■ **WHAT TO PRODUCE**
For the entries below, the result should be an exact transcription of the lines from the one with "split; [exact C|]." up to and including the one with "either of the", and only those.

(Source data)

########################################

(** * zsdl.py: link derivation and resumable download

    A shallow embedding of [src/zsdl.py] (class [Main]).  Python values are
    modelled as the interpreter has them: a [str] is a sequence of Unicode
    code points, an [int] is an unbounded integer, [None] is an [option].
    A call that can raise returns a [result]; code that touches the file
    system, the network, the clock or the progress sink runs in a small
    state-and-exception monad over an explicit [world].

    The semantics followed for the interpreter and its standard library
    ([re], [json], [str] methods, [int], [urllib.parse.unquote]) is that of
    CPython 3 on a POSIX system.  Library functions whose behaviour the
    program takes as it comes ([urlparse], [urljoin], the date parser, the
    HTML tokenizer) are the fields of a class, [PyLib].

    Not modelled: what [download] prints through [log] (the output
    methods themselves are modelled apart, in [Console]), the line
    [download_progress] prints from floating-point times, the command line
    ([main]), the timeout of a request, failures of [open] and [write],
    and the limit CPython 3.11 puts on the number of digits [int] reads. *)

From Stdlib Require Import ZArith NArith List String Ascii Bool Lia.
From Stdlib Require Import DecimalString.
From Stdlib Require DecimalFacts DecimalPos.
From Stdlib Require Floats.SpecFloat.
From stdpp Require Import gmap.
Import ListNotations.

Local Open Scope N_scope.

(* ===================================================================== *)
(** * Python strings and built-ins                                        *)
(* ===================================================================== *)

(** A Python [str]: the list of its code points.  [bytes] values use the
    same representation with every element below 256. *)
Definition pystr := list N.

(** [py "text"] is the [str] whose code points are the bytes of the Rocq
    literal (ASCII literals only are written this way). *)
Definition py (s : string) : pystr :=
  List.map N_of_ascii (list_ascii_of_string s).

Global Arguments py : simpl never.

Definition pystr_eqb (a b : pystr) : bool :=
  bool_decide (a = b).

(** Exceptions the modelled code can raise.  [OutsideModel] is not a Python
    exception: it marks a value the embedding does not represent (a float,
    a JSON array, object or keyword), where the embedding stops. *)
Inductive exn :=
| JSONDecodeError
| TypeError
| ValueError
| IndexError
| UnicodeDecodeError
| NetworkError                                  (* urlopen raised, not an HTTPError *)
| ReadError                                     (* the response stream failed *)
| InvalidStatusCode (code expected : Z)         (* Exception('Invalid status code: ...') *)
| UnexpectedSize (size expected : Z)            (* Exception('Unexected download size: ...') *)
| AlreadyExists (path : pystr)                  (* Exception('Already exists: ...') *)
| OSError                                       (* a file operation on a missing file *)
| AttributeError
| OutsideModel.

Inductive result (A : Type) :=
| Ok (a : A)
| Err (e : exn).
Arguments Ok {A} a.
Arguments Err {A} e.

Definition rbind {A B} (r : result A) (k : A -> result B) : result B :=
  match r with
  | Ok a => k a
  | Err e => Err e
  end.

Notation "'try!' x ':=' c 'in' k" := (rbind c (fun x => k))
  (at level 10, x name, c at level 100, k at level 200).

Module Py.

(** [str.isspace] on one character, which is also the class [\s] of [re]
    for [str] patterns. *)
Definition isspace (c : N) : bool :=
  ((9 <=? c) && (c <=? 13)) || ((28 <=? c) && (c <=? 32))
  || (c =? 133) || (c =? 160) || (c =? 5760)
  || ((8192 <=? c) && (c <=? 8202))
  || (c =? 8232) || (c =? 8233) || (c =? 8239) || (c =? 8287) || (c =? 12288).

########################################

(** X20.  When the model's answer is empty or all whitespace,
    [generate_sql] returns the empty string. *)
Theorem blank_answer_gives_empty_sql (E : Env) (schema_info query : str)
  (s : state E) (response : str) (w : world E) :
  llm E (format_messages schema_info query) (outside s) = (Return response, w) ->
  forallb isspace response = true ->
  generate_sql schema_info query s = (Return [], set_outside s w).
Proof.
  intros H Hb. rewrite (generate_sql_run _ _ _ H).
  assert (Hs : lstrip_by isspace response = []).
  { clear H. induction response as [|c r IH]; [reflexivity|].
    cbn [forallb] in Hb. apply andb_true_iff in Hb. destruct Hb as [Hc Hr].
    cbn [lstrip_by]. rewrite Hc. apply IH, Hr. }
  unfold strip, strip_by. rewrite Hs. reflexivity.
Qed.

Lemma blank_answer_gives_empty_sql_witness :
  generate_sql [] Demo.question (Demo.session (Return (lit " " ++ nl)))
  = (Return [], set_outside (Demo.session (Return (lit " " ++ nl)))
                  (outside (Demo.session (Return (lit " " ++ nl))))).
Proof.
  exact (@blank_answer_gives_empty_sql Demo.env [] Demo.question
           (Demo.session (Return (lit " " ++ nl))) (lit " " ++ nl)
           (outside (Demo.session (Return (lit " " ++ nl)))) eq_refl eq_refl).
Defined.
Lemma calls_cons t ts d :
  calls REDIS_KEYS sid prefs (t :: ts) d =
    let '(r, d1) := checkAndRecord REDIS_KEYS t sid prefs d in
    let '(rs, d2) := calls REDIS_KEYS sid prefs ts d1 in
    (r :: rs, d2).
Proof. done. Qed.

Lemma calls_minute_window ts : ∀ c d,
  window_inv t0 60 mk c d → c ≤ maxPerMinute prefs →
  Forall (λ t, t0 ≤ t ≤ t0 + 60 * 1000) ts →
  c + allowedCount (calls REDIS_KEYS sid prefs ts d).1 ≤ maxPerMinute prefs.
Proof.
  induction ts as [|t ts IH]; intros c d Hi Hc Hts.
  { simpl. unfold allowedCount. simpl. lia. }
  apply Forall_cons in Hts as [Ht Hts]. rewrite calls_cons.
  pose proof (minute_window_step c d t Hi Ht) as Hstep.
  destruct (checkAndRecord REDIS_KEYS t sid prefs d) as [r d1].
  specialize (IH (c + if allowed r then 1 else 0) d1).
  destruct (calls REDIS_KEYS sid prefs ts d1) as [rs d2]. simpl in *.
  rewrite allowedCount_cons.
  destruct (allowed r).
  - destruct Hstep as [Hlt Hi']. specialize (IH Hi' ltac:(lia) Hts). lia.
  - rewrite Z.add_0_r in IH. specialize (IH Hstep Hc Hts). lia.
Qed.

########################################

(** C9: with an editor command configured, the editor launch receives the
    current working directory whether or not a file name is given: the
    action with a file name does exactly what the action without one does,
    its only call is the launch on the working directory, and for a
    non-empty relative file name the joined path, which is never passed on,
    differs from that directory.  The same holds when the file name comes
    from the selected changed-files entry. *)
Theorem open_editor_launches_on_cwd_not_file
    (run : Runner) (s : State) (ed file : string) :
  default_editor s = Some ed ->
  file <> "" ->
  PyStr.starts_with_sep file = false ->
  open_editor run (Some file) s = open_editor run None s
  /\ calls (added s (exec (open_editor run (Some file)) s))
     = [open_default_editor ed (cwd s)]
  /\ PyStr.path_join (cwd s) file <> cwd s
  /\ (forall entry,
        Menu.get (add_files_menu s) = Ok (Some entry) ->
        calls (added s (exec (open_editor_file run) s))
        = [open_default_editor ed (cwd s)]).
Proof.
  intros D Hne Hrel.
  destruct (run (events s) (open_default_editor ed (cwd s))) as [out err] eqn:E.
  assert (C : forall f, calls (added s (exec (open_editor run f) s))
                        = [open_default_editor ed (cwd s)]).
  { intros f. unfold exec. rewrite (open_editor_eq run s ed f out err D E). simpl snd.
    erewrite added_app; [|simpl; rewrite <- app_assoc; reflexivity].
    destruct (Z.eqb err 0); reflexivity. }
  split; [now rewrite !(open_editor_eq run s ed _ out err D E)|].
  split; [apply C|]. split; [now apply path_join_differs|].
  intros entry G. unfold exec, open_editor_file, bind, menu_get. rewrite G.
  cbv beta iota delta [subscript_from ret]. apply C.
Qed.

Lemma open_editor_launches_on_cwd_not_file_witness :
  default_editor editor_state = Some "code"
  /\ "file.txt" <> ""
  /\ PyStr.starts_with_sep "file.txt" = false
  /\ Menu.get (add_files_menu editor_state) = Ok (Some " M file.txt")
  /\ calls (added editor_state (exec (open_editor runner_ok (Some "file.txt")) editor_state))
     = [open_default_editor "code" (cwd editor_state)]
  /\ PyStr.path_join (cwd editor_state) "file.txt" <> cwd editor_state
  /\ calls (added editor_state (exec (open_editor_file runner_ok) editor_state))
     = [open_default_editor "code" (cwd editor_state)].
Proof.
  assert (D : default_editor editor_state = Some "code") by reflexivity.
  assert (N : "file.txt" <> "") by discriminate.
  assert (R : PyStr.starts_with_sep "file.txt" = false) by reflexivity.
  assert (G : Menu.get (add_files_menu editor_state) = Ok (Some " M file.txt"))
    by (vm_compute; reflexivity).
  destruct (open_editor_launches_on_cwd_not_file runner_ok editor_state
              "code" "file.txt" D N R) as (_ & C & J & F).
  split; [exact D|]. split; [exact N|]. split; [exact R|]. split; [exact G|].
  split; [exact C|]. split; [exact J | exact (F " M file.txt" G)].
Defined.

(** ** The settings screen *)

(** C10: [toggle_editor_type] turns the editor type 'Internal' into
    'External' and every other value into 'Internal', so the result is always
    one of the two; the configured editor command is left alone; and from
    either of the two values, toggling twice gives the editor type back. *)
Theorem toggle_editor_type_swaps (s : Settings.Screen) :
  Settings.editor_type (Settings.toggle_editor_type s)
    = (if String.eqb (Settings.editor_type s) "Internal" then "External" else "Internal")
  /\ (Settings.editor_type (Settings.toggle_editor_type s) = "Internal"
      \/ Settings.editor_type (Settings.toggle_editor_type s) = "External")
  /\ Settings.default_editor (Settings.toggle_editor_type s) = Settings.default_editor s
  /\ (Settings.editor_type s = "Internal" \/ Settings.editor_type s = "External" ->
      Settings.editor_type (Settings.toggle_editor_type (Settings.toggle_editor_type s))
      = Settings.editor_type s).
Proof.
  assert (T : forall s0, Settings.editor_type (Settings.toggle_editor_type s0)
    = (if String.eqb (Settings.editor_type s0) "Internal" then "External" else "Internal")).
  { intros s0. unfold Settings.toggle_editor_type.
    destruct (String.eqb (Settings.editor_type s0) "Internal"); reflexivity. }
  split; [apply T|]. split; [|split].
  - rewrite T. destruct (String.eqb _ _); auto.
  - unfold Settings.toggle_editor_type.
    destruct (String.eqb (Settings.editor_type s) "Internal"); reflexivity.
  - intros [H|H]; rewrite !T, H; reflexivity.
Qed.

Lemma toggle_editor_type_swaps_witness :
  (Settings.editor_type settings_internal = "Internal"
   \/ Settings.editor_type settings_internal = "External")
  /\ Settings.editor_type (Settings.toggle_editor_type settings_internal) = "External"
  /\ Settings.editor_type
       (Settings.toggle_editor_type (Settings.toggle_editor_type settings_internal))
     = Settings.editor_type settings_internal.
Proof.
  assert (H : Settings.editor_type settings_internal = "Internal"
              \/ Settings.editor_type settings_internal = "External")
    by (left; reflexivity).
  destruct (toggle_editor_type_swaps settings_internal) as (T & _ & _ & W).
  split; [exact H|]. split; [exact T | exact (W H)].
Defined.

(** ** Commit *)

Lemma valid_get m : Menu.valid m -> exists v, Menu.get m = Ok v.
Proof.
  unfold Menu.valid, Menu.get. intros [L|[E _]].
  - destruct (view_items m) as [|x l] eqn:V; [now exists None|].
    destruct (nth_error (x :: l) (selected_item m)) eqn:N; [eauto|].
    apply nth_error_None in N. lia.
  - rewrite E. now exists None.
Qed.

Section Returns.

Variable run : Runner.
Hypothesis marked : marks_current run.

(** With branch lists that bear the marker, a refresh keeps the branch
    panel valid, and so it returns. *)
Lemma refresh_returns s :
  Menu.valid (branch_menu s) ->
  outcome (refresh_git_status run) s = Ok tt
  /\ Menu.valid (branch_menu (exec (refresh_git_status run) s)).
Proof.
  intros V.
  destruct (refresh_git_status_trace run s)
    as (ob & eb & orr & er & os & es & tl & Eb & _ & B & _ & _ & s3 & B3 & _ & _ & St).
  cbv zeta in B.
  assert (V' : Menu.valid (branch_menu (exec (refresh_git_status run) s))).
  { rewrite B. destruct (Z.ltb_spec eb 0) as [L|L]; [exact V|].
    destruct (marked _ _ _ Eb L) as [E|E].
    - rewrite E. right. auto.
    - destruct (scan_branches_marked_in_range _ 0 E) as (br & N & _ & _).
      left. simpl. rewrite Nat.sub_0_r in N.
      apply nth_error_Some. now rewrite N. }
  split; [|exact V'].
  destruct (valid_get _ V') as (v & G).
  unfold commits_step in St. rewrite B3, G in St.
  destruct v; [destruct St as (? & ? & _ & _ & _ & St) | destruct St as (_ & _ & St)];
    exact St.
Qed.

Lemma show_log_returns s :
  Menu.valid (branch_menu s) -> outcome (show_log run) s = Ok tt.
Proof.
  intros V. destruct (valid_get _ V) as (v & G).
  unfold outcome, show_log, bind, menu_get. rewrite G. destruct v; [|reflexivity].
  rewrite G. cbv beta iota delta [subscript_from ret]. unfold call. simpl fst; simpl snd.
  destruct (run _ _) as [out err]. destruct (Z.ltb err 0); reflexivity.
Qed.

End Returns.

########################################

■ **WRITTEN ANSWER**
  split; [exact C|]. split; [exact J | exact (F " M file.txt" G)].
Defined.

(** ** The settings screen *)

(** C10: [toggle_editor_type] turns the editor type 'Internal' into
    'External' and every other value into 'Internal', so the result is always
    one of the two; the configured editor command is left alone; and from
    either of the two values, toggling twice gives the editor type back. *)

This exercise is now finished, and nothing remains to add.